| name | mojo-simd-optimize |
| description | Apply SIMD (Single Instruction Multiple Data) optimizations to Mojo code for parallel computation performance. Use when optimizing performance-critical tensor and array operations. |
SIMD Optimization Skill
Apply SIMD optimizations to Mojo code for parallel performance.
When to Use
- Optimizing tensor operations
- Array/vector computations
- Performance-critical loops
- Benchmark results show optimization potential
SIMD Basics
SIMD processes multiple data elements in parallel:
from sys.info import simdwidthof
# Get optimal SIMD width for dtype
alias simd_width = simdwidthof[DType.float32]() # Usually 8 or 16
# SIMD vector add
fn simd_add(a: Tensor[DType.float32], b: Tensor[DType.float32]):
for i in range(0, a.size, simd_width):
let vec_a = a.load[simd_width](i)
let vec_b = b.load[simd_width](i)
let result = vec_a + vec_b
a.store(i, result)
Optimization Patterns
1. Vectorize Loops
Before:
fn add_scalar(a: Tensor, b: Tensor):
for i in range(a.size):
a[i] = a[i] + b[i]
After:
fn add_simd(a: Tensor, b: Tensor):
alias width = simdwidthof[DType.float32]()

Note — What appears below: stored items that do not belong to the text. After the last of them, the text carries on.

(* ===== verification/ConversationSample.v ===== *)
(** A concrete instance of the conversation conversions, for the witnesses: a
    small library of encodings into [jv] with their round trips, and the pending
    records encoded by it. The theorems hold for any conversions with the laws of
    [ConversationCodecs]; this file shows that there are some. *)
From S2P Require Import Prelude RustString Json Contracts TaskRecords Conversation.

(** * Encodings *)

Class Enc (A : Type) := {
  enc : A -> jv;
  dec : jv -> option A;
  dec_enc a : dec (enc a) = Some a
}.

Global Instance enc_string : Enc string :=
  {| enc := JStr; dec v := match v with JStr s => Some s | _ => None end; dec_enc _ := eq_refl |}.
Global Instance enc_bool : Enc bool :=
  {| enc := JBool; dec v := match v with JBool s => Some s | _ => None end; dec_enc _ := eq_refl |}.
Global Instance enc_Z : Enc Z :=
  {| enc := JNum; dec v := match v with JNum s => Some s | _ => None end; dec_enc _ := eq_refl |}.
Global Instance enc_jv : Enc jv := {| enc v := v; dec := Some; dec_enc _ := eq_refl |}.

Global Instance enc_prod {A B} `{Enc A, Enc B} : Enc (A * B).
Proof.
  refine {| enc ab := JArr [enc ab.1; enc ab.2];
            dec v := match v with
                     | JArr [a; b] => match dec a, dec b with
                                      | Some a, Some b => Some (a, b) | _, _ => None end
                     | _ => None end |}.
  abstract (intros [a b]; cbn; by rewrite !dec_enc).
Defined.

Global Instance enc_option {A} `{Enc A} : Enc (option A).
Proof.
  refine {| enc o := match o with Some a => JArr [enc a] | None => JNull end;
            dec v := match v with
                     | JNull => Some None
                     | JArr [a] => match dec a with Some a => Some (Some a) | None => None end
                     | _ => None end |}.
  abstract (intros [a|]; cbn; by rewrite ?dec_enc).
Defined.

Lemma mapM_dec_enc {A} `{Enc A} (l : list A) : mapM dec (enc <$> l) = Some l.
Proof.
  induction l as [|a l IH]; [done|]. rewrite fmap_cons. cbn [mapM]. by rewrite dec_enc, IH.
Qed.

Global Instance enc_list {A} `{Enc A} : Enc (list A).
Proof.
  refine {| enc l := JArr (enc <$> l);
            dec v := match v with JArr l => mapM dec l | _ => None end |}.
  exact mapM_dec_enc.
Defined.

(** Through an isomorphism. *)
Definition enc_iso {A B} `{Enc B} (f : A -> B) (g : B -> A) (Hgf : forall a, g (f a) = a) : Enc A.
Proof.
  refine {| enc a := enc (f a); dec v := match dec v with Some b => Some (g b) | None => None end |}.
  abstract (intros a; by rewrite dec_enc, Hgf).
Defined.

Definition enc_codec {A} `{Enc A} : @Codec jv_json A :=
  @Build_Codec jv_json A (fun a => Ok (enc a : @Value jv_json))
    (fun v => match dec v with Some a => Ok a | None => Err "invalid value" end).

Lemma enc_codec_laws {A} `{Enc A} : @CodecLaws jv_json A enc_codec.
Proof. split. intros a v [= <-]. cbn. by rewrite dec_enc. Qed.

(** * The records *)

#[local] Existing Instance jv_json.

Definition enc_cand_rec : Enc PendingTaskCandidate.
Proof.
  refine (enc_iso (B := string * (string * (string * ((option string) * (Z * ((list string) * (bool * ((option string) * ((option string))))))))))
    (fun r => (cand_candidate_id r, (cand_name r, (cand_ip r, (cand_room r, (cand_port r, (cand_rtsp_paths r, (cand_requires_auth r, (cand_vendor r, cand_model r)))))))))
    (fun '(x0, (x1, (x2, (x3, (x4, (x5, (x6, (x7, x8)))))))) => {| cand_candidate_id := x0; cand_name := x1; cand_ip := x2; cand_room := x3; cand_port := x4; cand_rtsp_paths := x5; cand_requires_auth := x6; cand_vendor := x7; cand_model := x8 |}) _).
  intros []; reflexivity.
Defined.
#[export] Existing Instance enc_cand_rec.

Definition enc_conn_rec : Enc PendingTaskConnect.
Proof.
  refine (enc_iso (B := string * (string * (string * ((option string) * (Z * ((option string) * ((list string) * (bool * ((option string) * ((option string)))))))))))
    (fun r => (conn_resume_token r, (conn_name r, (conn_ip r, (conn_room r, (conn_port r, (conn_snapshot_url r, (conn_rtsp_paths r, (conn_requires_auth r, (conn_vendor r, conn_model r))))))))))
    (fun '(x0, (x1, (x2, (x3, (x4, (x5, (x6, (x7, (x8, x9))))))))) => {| conn_resume_token := x0; conn_name := x1; conn_ip := x2; conn_room := x3; conn_port := x4; conn_snapshot_url := x5; conn_rtsp_paths := x6; conn_requires_auth := x7; conn_vendor := x8; conn_model := x9 |}) _).
  intros []; reflexivity.
Defined.
#[export] Existing Instance enc_conn_rec.

Definition enc_clip_rec : Enc PendingTaskClipConfirmation.
Proof.
  refine (enc_iso (B := string * (string * (string * (string * (string * (string))))))
    (fun r => (clip_resume_token r, (clip_clip_media_asset_id r, (clip_clip_path r, (clip_clip_mime_type r, (clip_cover_path r, clip_display_name r))))))
    (fun '(x0, (x1, (x2, (x3, (x4, x5))))) => {| clip_resume_token := x0; clip_clip_media_asset_id := x1; clip_clip_path := x2; clip_clip_mime_type := x3; clip_cover_path := x4; clip_display_name := x5 |}) _).
  intros []; reflexivity.
Defined.
#[export] Existing Instance enc_clip_rec.

Definition enc_play_rec : Enc RecentClipPlaybackState.
Proof.
  refine (enc_iso (B := string * (string * (string * (string * (string * (Z))))))
    (fun r => (play_clip_media_asset_id r, (play_clip_path r, (play_clip_mime_type r, (play_cover_path r, (play_display_name r, play_captured_at_epoch_ms r))))))
    (fun '(x0, (x1, (x2, (x3, (x4, x5))))) => {| play_clip_media_asset_id := x0; play_clip_path := x1; play_clip_mime_type := x2; play_cover_path := x3; play_display_name := x4; play_captured_at_epoch_ms := x5 |}) _).
  intros []; reflexivity.
Defined.
#[export] Existing Instance enc_play_rec.

Definition enc_fam_rec : Enc RecentFamilyMemoryEventState.
Proof.
  refine (enc_iso (B := string * (string * (string * (string * (Z)))))
    (fun r => (fam_event_id r, (fam_camera_id r, (fam_event_type r, (fam_summary r, fam_referenced_at_epoch_ms r)))))
    (fun '(x0, (x1, (x2, (x3, x4)))) => {| fam_event_id := x0; fam_camera_id := x1; fam_event_type := x2; fam_summary := x3; fam_referenced_at_epoch_ms := x4 |}) _).
  intros []; reflexivity.
Defined.
#[export] Existing Instance enc_fam_rec.

Definition enc_cat_rec : Enc RecentCatActivityQueryState.
Proof.
  refine (enc_iso (B := (option string) * (string * ((list string) * ((list string) * (Z)))))
    (fun r => (cat_camera_hint r, (cat_time_scope r, (cat_issued_artifact_ids r, (cat_last_batch_artifact_ids r, cat_updated_at_epoch_ms r)))))
    (fun '(x0, (x1, (x2, (x3, x4)))) => {| cat_camera_hint := x0; cat_time_scope := x1; cat_issued_artifact_ids := x2; cat_last_batch_artifact_ids := x3; cat_updated_at_epoch_ms := x4 |}) _).
  intros []; reflexivity.
Defined.
#[export] Existing Instance enc_cat_rec.

Definition enc_hac_rec : Enc PendingTaskHomeAssistantCandidate.
Proof.
  refine (enc_iso (B := string * (string * (string * (string * ((option string) * ((option string)))))))
    (fun r => (hac_entity_id r, (hac_domain r, (hac_display_name r, (hac_state r, (hac_area_id r, hac_device_class r))))))
    (fun '(x0, (x1, (x2, (x3, (x4, x5))))) => {| hac_entity_id := x0; hac_domain := x1; hac_display_name := x2; hac_state := x3; hac_area_id := x4; hac_device_class := x5 |}) _).
  intros []; reflexivity.
Defined.
#[export] Existing Instance enc_hac_rec.

Definition enc_ha_rec : Enc PendingTaskHomeAssistantClarification.
Proof.
  refine (enc_iso (B := string * (string * ((option string) * ((list PendingTaskHomeAssistantCandidate)))))
    (fun r => (ha_domain r, (ha_service r, (ha_entity_hint r, ha_candidates r))))
    (fun '(x0, (x1, (x2, x3))) => {| ha_domain := x0; ha_service := x1; ha_entity_hint := x2; ha_candidates := x3 |}) _).
  intros []; reflexivity.
Defined.
#[export] Existing Instance enc_ha_rec.

Definition enc_gml_rec : Enc PendingTaskGeneralMessageLoop.
Proof.
  refine (enc_iso (B := string * (string * (string * (string * ((option string) * ((option string) * ((option string) * ((option PendingTaskHomeAssistantClarification)))))))))
    (fun r => (gml_resume_token r, (gml_original_goal r, (gml_latest_user_intent_text r, (gml_last_clarification_prompt r, (gml_selected_candidate_action r, (gml_camera_hint r, (gml_query r, gml_home_assistant r))))))))
    (fun '(x0, (x1, (x2, (x3, (x4, (x5, (x6, x7))))))) => {| gml_resume_token := x0; gml_original_goal := x1; gml_latest_user_intent_text := x2; gml_last_clarification_prompt := x3; gml_selected_candidate_action := x4; gml_camera_hint := x5; gml_query := x6; gml_home_assistant := x7 |}) _).
  intros []; reflexivity.
Defined.
#[export] Existing Instance enc_gml_rec.

Definition enc_item_rec : Enc PendingTaskSelectionItem.
Proof.
  refine (enc_iso (B := string * (jv))
    (fun r => (item_item_id r, item_payload r))
    (fun '(x0, x1) => {| item_item_id := x0; item_payload := x1 |}) _).
  intros []; reflexivity.
Defined.
#[export] Existing Instance enc_item_rec.

Definition enc_sel_rec : Enc PendingTaskSelectionState.
Proof.
  refine (enc_iso (B := string * ((list PendingTaskSelectionItem)))
    (fun r => (sel_operation r, sel_items r))
    (fun '(x0, x1) => {| sel_operation := x0; sel_items := x1 |}) _).
  intros []; reflexivity.
Defined.
#[export] Existing Instance enc_sel_rec.

Definition enc_res_rec : Enc PendingTaskResumeState.
Proof.
  refine (enc_iso (B := string * (string * (jv)))
    (fun r => (res_operation r, (res_resume_token r, res_payload r)))
    (fun '(x0, (x1, x2)) => {| res_operation := x0; res_resume_token := x1; res_payload := x2 |}) _).
  intros []; reflexivity.
Defined.
#[export] Existing Instance enc_res_rec.

Definition enc_env_rec : Enc TaskSessionStateEnvelope.
Proof.
  refine (enc_iso (B := Z * (string * (string * (jv))))
    (fun r => (env_schema_version r, (env_namespace r, (env_flow_type r, env_flow_state r))))
    (fun '(x0, (x1, (x2, x3))) => {| env_schema_version := x0; env_namespace := x1; env_flow_type := x2; env_flow_state := x3 |}) _).
  intros []; reflexivity.
Defined.
#[export] Existing Instance enc_env_rec.
(** A state is an object with its key and the rest, read with an empty key when
    the key is missing, as [#\[serde(default)\]] says. *)
Definition state_rest (s : TaskConversationState) :=
  ((pending_selection s, pending_resume s), ((pending_candidates s, pending_connect s),
    ((recent_clip_playback s, recent_family_memory_event s),
     (recent_cat_activity_query s, last_scan_cidr s)))).

Definition state_codec : Codec TaskConversationState :=
  @Build_Codec jv_json TaskConversationState
    (fun s => Ok (JObj [("key", JStr (key s)); ("rest", enc (state_rest s))] : @Value jv_json))
    (fun v =>
       let k := match jv_get v "key" with Some (JStr k) => k | _ => "" end in
       match jv_get v "rest" ≫= dec with
       | Some ((a, b), ((c, d), ((e, f), (g, h)))) =>
           Ok {| key := k; pending_selection := a; pending_resume := b; pending_candidates := c;
                 pending_connect := d; recent_clip_playback := e; recent_family_memory_event := f;
                 recent_cat_activity_query := g; last_scan_cidr := h |}
       | None => Err "invalid state"
       end).

#[local] Existing Instance enc_codec.
#[local] Existing Instance state_codec | 0.

Lemma state_codec_key k (v : jv) (s : TaskConversationState) :
  v = enc (state_rest s) ->
  from_value (JObj [("key", JStr k); ("rest", v)] : @Value jv_json) = Ok (set_key k s)
  /\ from_value (JObj [("rest", v)] : @Value jv_json) = Ok (set_key "" s).
Proof.
  intros E. assert (dec v = Some (state_rest s)) as Hd by (rewrite E; apply dec_enc).
  clear E. cbn [from_value state_codec].
  change (jv_get (JObj [("key", JStr k); ("rest", v)]) "rest") with (Some v).
  change (jv_get (JObj [("rest", v)]) "rest") with (Some v).
  cbn [mbind option_bind]. rewrite Hd. by destruct s.
Qed.

Lemma sample_codecs :
  @ConversationCodecs jv_json enc_codec enc_codec enc_codec enc_codec state_codec enc_codec.
Proof.
  split; try apply enc_codec_laws; try (intros c; by eexists).
  - split. intros s v [= <-]. refine (eq_trans (proj1 (state_codec_key (key s) _ s eq_refl)) _).
    by destruct s.
  - intros s v [= <-]. done.
  - intros e v [= <-]. done.
  - by intros k [].
  - intros s v [= <-]. exact (proj2 (state_codec_key "" _ s eq_refl)).
Qed.

(** A user-keyed state with a pending camera connection in the older field. *)
Definition sample_state : TaskConversationState :=
  set_pending_connect
    (Some {| conn_resume_token := "tok"; conn_name := "door"; conn_ip := "10.0.0.2";
             conn_room := None; conn_port := 554; conn_snapshot_url := None;
             conn_rtsp_paths := ["/stream1"]; conn_requires_auth := true; conn_vendor := None;
             conn_model := None |})
    (set_key "user-1" conversation_state_default).

Definition sample_session : ConversationSession :=
  {| cs_session_id := "s-1"; cs_workspace_id := "home"; cs_channel := "im"; cs_surface := "chat";
     cs_conversation_id := "c-1"; cs_user_id := "user-1"; cs_route_key := "";
     cs_last_message_id := ""; cs_chat_type := "";
     cs_state := (match session_state_value_from_conversation sample_state
         (Some {| cs_session_id := "s-1"; cs_workspace_id := "home"; cs_channel := "im";
            cs_surface := "chat"; cs_conversation_id := "c-1"; cs_user_id := "user-1";
            cs_route_key := ""; cs_last_message_id := ""; cs_chat_type := "";
            cs_state := (JNull : @Value jv_json); cs_resume_token := None; cs_expires_at := None |})
       with Ok v => v | Err _ => (JNull : @Value jv_json) end);
     cs_resume_token := None; cs_expires_at := None |}.

Lemma pending_flows_get_set_witness :
  camera_pending_connect (set_camera_pending_connect (pending_connect sample_state) sample_state)
  = pending_connect sample_state.
Proof.
  exact (proj1 (proj2 (@pending_flows_get_set jv_json _ _ _ _ state_codec _ sample_codecs
    sample_state [] (pending_connect sample_state) None None))).
Defined.

Lemma normalize_preserves_view_witness :
  camera_pending_connect (normalize_task_conversation_state sample_state)
  = pending_connect sample_state.
Proof.
  destruct (@normalize_preserves_view jv_json _ _ _ _ state_codec _ sample_codecs sample_state)
    as (_ & _ & _ & _ & _ & _ & _ & _ & _ & H & _).
  rewrite H by (right; reflexivity). vm_compute. reflexivity.
Defined.

Lemma session_state_roundtrip_witness :
  conversation_state_from_session sample_session (Some "user-1")
  = Some (normalize_task_conversation_state sample_state).
Proof.
  destruct (@session_state_roundtrip jv_json _ _ _ _ state_codec _ sample_codecs sample_state
    sample_session (cs_state sample_session) (Some "user-1")) as (s' & -> & _ & _ & H).
  - vm_compute. reflexivity.
  - reflexivity.
  - rewrite H; [reflexivity|reflexivity|vm_compute; reflexivity|vm_compute; reflexivity].
Defined.

(** Without the hint the key comes back as the conversation's id: the envelope
    leaves out a key equal to any of the session's three ids, and puts back the
    first that is not blank. *)
Lemma session_state_key_changes :
  key sample_state = "user-1"
  /\ key <$> conversation_state_from_session sample_session None = Some "c-1".
Proof. split; vm_compute; reflexivity. Qed.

for i in range(0, a.size, width):
a.store(i, a.load[width](i) + b.load[width](i))
2. Handle Remainder
fn process_with_remainder(data: Tensor):
alias width = simdwidthof[dtype]()
let vector_end = (data.size // width) * width
# SIMD loop
for i in range(0, vector_end, width):
# Vectorized processing
pass
# Handle remainder
for i in range(vector_end, data.size):
# Scalar processing
pass
3. Alignment
# Ensure data is properly aligned for SIMD
@parameter
fn aligned_load[width: Int](ptr: DTypePointer, offset: Int):
# Use aligned load for better performance
pass
Performance Guidelines
- Use SIMD for operations on > 1000 elements
- Typical speedup: 4x-8x for float32
- Test performance: Always benchmark
- Handle remainder: Process leftover elements
Examples
Vector addition:
fn add[dtype: DType](a: Tensor[dtype], b: Tensor[dtype]) -> Tensor[dtype]:
alias width = simdwidthof[dtype]()
for i in range(0, a.size, width):
a.store(i, a.load[width](i) + b.load[width](i))
return a
Matrix multiplication (tiled):
fn matmul_simd[dtype: DType](A: Matrix[dtype], B: Matrix[dtype]):
# Tile for cache + SIMD
alias tile = 32
alias width = simdwidthof[dtype]()
# Implementation with tiling and SIMD
See Mojo documentation for complete SIMD API.